**Instructions for the task**: Starting from the line that holds "Definition CMD_ID_SET_CLEAR_MODE := 1310.", print each remaining line of the entries exactly, ending with the last.

Stored data entries
--- START ---
(* ===== verification/Smartp.v ===== *)
(** * The connection of the app

    src/lib_app/net_server/smartp/smartp_manager.cpp: the commands of the app are
    turned into requests to the other processes, their answers and broadcasts into
    messages to the app.  One definition per function; what is sent, posted and
    uploaded is collected in lists.  The other processes are a state and a function
    that answers a request; the protocol library of the app, the compression and
    curl are arguments. *)

From S2P Require Import Prelude Float Json DeviceStates JsonText Mldb DbBase Base64 TimeUtil.
From Stdlib Require Import QArith_base Ascii.
From Stdlib Require Import SpecFloat.
From stdpp Require Import pretty.
#[local] Open Scope Z_scope.

(** cmd_id.h *)
Definition CMD_ID_QUERY_MAP := 1312.
Definition CMD_ID_READ_MAP := 1313.
Definition CMD_ID_UPLOAD_MAP := 1219.
Definition CMD_ID_CHANGE_MAP_NAME := 1311.
Definition CMD_ID_START_CLEAN := 1020.
Definition CMD_ID_UPDATE_DEV_STATE := 889.
Definition CMD_ID_START_ZONING_CLEAN := 1030.
Definition CMD_ID_PAUSE_CLEAN := 1060.
Definition CMD_ID_CONTINUE_CLEAN := 1070.
Definition CMD_ID_RECHARGE := 1050.
Definition CMD_ID_GET_CLEAR_MODE := 1309.
Definition CMD_ID_SET_CLEAR_MODE := 1310.
Definition CMD_ID_GET_CLEAN_MODE := 1209.
Definition CMD_ID_SET_CLEAN_MODE := 1300.
Definition CMD_ID_GET_AUDIO_CFG := 1501.
Definition CMD_ID_SET_AUDIO_CFG := 1502.
Definition CMD_ID_GET_DONOT_DISTURB_CFG := 1224.
Definition CMD_ID_SET_DONOT_DISTURB_CFG := 1225.
Definition CMD_ID_GET_TIMING_CLEAN_CFG := 1222.
Definition CMD_ID_SET_TIMING_CLEAN_CFG := 1223.
Definition CMD_ID_GET_SELF_CLEAN_CFG := 1200.
Definition CMD_ID_SET_SELF_CLEAN_CFG := 1201.
Definition CMD_ID_GET_ZONE_CFG := 1227.
Definition CMD_ID_SET_ZONE_CFG := 1226.
Definition CMD_ID_UPDATE_BATTERY_LEVEL := 60.
Definition CMD_ID_UPDATE_AREA_AND_TIME := 1422.
Definition CMD_ID_UPDATE_ALARM := 600.
Definition CMD_ID_GET_LOG := 700.
Definition CMD_ID_UPDATE_CLEAN_TRAJECTORY := 69.
Definition CMD_ID_SELECT_MAP := 1051.
Definition CMD_ID_FAST_BUILD_MAP := 1052.
Definition CMD_ID_DELETE_MAP := 1053.
Definition CMD_ID_RESTORE_DEFAULT := 1054.
Definition CMD_ID_UPDATE_DEVICE_POSE := 1056.
Definition CMD_ID_UPDATE_TOF_BUMP := 1057.
Definition CMD_ID_FORCE_TIME := 1058.
Definition CMD_ID_GET_ALL_STATE := 1059.
Definition CMD_ID_UPDATE_SELF_CLEAN_PERCENTAGE := 61.
Definition CMD_ID_RESET_FACTORY := 1061.
Definition CMD_ID_OTA_UPDATE := 1062.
--- END ---
**Result**:
Definition CMD_ID_SET_CLEAR_MODE := 1310.
Definition CMD_ID_GET_CLEAN_MODE := 1209.
Definition CMD_ID_SET_CLEAN_MODE := 1300.
Definition CMD_ID_GET_AUDIO_CFG := 1501.
Definition CMD_ID_SET_AUDIO_CFG := 1502.
Definition CMD_ID_GET_DONOT_DISTURB_CFG := 1224.
Definition CMD_ID_SET_DONOT_DISTURB_CFG := 1225.
Definition CMD_ID_GET_TIMING_CLEAN_CFG := 1222.
Definition CMD_ID_SET_TIMING_CLEAN_CFG := 1223.
Definition CMD_ID_GET_SELF_CLEAN_CFG := 1200.
Definition CMD_ID_SET_SELF_CLEAN_CFG := 1201.
Definition CMD_ID_GET_ZONE_CFG := 1227.
Definition CMD_ID_SET_ZONE_CFG := 1226.
Definition CMD_ID_UPDATE_BATTERY_LEVEL := 60.
Definition CMD_ID_UPDATE_AREA_AND_TIME := 1422.
Definition CMD_ID_UPDATE_ALARM := 600.
Definition CMD_ID_GET_LOG := 700.
Definition CMD_ID_UPDATE_CLEAN_TRAJECTORY := 69.
Definition CMD_ID_SELECT_MAP := 1051.
Definition CMD_ID_FAST_BUILD_MAP := 1052.
Definition CMD_ID_DELETE_MAP := 1053.
Definition CMD_ID_RESTORE_DEFAULT := 1054.
Definition CMD_ID_UPDATE_DEVICE_POSE := 1056.
Definition CMD_ID_UPDATE_TOF_BUMP := 1057.
Definition CMD_ID_FORCE_TIME := 1058.
Definition CMD_ID_GET_ALL_STATE := 1059.
Definition CMD_ID_UPDATE_SELF_CLEAN_PERCENTAGE := 61.
Definition CMD_ID_RESET_FACTORY := 1061.
Definition CMD_ID_OTA_UPDATE := 1062.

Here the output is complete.